Is your team making bad decisions based on bad data? Beyond the obvious danger of making misguided operational decisions, the erosion of trust from even perceived small discrepancies in data can damage executive buy-in and confidence in future endeavors. Poor data quality is also believed to cost organizations an average of $15 million per year in losses, according to Gartner Research. When the data isn't trusted, individuals often seek their own paths for uncovering the "right answers" either on their own or through the development of shadow data and analytics operations. Those paths create sprawl of data and inconsistent data patterns, almost ensuring multiple versions of the data will exist and will result in different versions of the truth.
So, if your data can't be trusted, it's better to not have any data at all, right?
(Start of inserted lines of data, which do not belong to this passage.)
(** * cpml: metadata codec, description normaliser and catalogue renderer

    A shallow embedding of the pure core of [src/app.py] (the methods of
    [MainWindow] that parse, normalise, re-serialise and render the metadata
    of one catalogue folder), with the properties of the specification
    proved about it.

    Conventions of the embedding.
    - A Python [str] is a list of Unicode code points ([pystr], code points
      in [N]); the built-in string methods the source calls ([strip],
      [splitlines], [startswith], [split], [join], [replace],
      [html.escape]) are written out over that representation.
    - A parsed JSON document is the inductive type [json]; a Python [dict]
      with string keys is a [gmap pystr json], [None] is [JNull].
    - Library calls whose result is not computed by this repository
      (Python's [str] of a list or dict, [json.loads], the lower-cased
      suffix of a [Path], file reads) are inputs of the model. *)

From Stdlib Require Import ZArith NArith Ascii String DecimalString.
From Stdlib Require Import DecimalPos DecimalZ.
From stdpp Require Import gmap list.

Set Warnings "-register-all".

(** ** Python strings as code-point lists *)

Abbreviation pystr := (list N).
A lack of data often leads to more cautious decision making - at least you know you don't have all the facts. With bad data, it is easy to have false confidence in wrong decisions. The good news is, there are straightforward things you can do to avoid the pitfalls of the wrong data and build trust in your data and data process. The solution lies in the ability to meet deliverables with predictable quality in an easy to interpret manner on a reliable time schedule. To do this, I recommend following four main tenants of your data process.
Ensure Data Consumers Are Part of the ProcessIt is critical to include the consumers of your data when developing the vision and a pragmatic plan for what data you will be surfacing. Communicate what metrics are being delivered and how they are formulated. Understand what insights they need to be successful and allow them to be a part of prioritization and the backlog. Customizing the system to the needs of your users ensures relevancy, creates excitement, and enables you to control expectations from the beginning. The result is a partnership that strengthens trust in the data supported by more consistent and open communication, a sense of ownership, and a feedback loop for future phases.
Don't Neglect Your FoundationThe foundation of your data is where bad data can start. If this is done wrong, or not at all, it continuously creates challenges for accurate data. There is no doubt that flashy data delivery products or the promise of an easy button is attractive for data delivery but neglecting a proper plan and a foundation of correct and repeatable data quality will negate even the coolest delivery channels. This does not mean that a cutting-edge tool or process is not for you, it means that is should be considered along with the complete picture of your needs and data landscape. Balancing a flashy delivery of data with a solid foundation meets two needs. However, it is important to build confidence in the data itself, not the delivery tool. It may take a little longer to initially start publicizing your data, but when you do, it is on a foundation that you trust and is correct.
Be Honest About Your Team's Abilities and Core Understanding of the DataWhen embarking on a new data process or initiative, don't assume skills that do not yet exist on your team will quickly exist or be easily learned - whether that is using a specific technology or the ability to quickly assimilate the true meaning of the data. It is important to not over commit on what can be delivered based on current skills as this creates contention among the data team and the business users. Instead, create smaller deliverables up front, potentially with shorter time frames, to analyze, wireframe, and document future desired capabilities. This is not a Waterfall approach, nor does it negate an Agile approach; instead, it helps set the roadmap for an Agile approach. Once your team's capabilities and velocity are understood, you can augment the team with additional resources or additional scope to balance ability with need. Failing to do this often results in data being released prematurely and earning a reputation of bad data.
Clearly Communicate the Good, Bad, and Ugly about Your DataConsumers of data assume a level of validity and scope behind delivered data. Once their assumptions are found to be untrue, the data becomes suspect and it is a stigma that is often long lived. Communication is key to avoiding this trap. If data is limited to time, organizational hierarchy, geography or other dimensions, you should simply include an indicator that identifies the scope of the data within your report or dashboard. To avoid data being misinterpreted, metrics should have clearly outlined formulas, even if an agreement has not yet been reached on the final formula. Finally, data that is not yet validated but is included in delivery due to error, incomplete information, or prototyping should be indicated as such. Color coding data at a report level to show that it is known to be under review or certifying data sets that are valid builds credibility with consumers.
These four tenants are not by any means an exhaustive list of successful data processes. Starting with these four, and having them work together, will help to build trust. Back to my statement about no data being better than bad data - don't get me wrong, I want as much data as quickly as possible, but I want that data to be valid, trusted, and actionable. Don't let bad data hurt your organization's ability to make decisions or force your users to find other ways to get information they need. Building a strong foundation and emphasizing honest two-way communications not only builds trust but will allow for growth and quickly pivoting to new initiatives as needed.